• EXERCISE AIM: Look through the records and copy each line with the string "assert" in it.

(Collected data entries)
───

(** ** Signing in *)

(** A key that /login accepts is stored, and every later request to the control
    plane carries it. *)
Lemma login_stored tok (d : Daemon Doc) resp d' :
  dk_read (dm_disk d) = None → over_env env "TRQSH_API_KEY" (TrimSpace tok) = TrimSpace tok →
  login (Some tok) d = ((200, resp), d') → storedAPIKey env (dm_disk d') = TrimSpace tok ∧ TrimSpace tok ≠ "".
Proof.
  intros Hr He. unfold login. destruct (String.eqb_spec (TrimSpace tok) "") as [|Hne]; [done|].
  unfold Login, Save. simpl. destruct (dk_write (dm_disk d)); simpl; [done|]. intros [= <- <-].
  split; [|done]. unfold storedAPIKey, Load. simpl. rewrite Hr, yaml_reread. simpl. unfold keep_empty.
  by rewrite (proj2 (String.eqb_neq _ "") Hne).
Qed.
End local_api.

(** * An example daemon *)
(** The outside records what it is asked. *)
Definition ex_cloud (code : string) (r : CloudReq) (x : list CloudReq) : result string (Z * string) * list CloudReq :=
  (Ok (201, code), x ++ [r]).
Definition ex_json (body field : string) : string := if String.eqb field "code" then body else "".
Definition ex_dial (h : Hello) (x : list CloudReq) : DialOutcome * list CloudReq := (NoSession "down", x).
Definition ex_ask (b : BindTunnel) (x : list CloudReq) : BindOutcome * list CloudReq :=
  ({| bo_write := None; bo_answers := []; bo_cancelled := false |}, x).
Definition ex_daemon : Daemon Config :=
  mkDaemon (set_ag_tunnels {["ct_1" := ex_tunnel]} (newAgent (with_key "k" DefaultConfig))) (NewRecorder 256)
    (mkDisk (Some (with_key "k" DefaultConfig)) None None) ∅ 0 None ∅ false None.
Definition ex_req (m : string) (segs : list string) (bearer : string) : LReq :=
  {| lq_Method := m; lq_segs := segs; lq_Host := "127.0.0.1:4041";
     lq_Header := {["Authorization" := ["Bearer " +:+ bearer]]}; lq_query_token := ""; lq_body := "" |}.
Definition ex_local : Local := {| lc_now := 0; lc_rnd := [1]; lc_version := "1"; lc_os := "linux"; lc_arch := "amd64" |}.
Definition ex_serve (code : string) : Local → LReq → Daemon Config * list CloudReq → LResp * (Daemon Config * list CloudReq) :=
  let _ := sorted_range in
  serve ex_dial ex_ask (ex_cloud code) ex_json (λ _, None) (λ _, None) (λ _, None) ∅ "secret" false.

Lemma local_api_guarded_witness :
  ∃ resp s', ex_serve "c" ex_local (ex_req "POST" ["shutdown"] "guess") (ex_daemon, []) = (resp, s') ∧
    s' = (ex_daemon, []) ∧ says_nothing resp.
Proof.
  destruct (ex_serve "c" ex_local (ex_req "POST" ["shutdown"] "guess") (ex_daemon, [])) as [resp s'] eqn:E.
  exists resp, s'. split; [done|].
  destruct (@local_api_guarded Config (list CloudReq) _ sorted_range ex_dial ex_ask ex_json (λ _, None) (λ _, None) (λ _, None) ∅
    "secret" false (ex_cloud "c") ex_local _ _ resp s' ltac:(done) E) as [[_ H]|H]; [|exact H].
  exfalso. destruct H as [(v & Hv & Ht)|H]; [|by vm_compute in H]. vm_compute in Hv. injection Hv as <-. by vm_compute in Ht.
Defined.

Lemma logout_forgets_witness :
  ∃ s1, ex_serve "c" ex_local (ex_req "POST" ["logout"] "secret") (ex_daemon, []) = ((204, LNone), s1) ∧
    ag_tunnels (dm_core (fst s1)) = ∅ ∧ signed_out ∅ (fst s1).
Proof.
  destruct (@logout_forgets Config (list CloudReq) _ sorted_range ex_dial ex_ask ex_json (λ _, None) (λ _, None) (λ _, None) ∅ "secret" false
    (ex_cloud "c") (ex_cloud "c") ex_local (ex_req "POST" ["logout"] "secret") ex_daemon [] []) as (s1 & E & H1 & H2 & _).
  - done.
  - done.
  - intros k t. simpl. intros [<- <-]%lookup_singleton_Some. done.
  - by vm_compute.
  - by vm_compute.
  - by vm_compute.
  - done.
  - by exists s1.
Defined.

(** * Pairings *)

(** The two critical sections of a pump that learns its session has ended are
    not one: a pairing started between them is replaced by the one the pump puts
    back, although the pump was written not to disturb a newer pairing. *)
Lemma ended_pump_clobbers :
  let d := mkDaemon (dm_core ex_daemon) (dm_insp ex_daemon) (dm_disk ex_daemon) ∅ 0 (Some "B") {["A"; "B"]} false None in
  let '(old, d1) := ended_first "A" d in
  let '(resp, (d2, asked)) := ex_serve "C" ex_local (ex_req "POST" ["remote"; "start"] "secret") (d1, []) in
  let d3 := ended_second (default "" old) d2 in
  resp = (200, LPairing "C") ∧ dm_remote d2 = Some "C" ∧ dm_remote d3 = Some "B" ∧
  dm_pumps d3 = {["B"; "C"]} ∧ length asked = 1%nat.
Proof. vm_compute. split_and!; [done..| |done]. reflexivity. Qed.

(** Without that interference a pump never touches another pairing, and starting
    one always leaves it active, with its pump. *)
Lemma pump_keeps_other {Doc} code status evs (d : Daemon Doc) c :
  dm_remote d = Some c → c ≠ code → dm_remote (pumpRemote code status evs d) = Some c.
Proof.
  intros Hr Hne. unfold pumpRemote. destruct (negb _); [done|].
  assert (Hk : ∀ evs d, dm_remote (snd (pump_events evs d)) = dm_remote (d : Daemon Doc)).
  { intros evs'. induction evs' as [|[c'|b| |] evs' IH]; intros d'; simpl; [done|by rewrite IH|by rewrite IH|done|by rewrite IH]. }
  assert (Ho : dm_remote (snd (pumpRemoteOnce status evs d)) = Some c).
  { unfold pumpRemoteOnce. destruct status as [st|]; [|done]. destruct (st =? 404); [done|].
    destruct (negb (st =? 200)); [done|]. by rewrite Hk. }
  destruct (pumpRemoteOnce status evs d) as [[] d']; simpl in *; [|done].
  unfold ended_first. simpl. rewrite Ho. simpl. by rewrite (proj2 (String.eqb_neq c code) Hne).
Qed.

───

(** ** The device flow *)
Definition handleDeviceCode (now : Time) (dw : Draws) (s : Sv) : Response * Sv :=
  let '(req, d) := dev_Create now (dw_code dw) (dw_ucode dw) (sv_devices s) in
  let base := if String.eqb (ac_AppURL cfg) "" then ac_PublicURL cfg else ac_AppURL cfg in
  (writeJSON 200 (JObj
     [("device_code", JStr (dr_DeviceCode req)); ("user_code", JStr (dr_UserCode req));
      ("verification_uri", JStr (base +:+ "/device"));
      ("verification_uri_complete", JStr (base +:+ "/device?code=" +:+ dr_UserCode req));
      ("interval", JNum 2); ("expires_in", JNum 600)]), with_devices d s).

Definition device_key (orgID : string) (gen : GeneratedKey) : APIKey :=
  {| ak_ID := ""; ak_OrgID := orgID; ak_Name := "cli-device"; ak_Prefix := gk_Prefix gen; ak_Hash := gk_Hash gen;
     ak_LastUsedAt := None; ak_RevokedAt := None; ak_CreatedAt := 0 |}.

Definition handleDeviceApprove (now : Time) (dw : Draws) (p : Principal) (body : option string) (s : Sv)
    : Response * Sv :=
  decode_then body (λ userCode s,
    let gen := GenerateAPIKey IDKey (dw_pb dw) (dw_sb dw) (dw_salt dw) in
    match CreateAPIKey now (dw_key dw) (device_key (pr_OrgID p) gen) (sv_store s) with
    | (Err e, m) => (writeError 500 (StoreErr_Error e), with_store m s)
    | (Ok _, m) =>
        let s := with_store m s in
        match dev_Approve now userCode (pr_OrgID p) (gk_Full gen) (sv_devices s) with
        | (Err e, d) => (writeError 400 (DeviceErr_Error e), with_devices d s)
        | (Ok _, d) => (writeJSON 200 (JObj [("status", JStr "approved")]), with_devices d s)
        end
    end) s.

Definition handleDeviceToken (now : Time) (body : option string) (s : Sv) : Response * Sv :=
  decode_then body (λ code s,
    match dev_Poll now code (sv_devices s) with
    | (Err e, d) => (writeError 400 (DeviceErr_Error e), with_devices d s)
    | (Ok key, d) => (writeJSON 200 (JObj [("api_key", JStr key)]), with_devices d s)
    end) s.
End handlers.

───

• PROBLEM SOLUTION:
  assert (Hk : ∀ evs d, dm_remote (snd (pump_events evs d)) = dm_remote (d : Daemon Doc)).
  assert (Ho : dm_remote (snd (pumpRemoteOnce status evs d)) = Some c).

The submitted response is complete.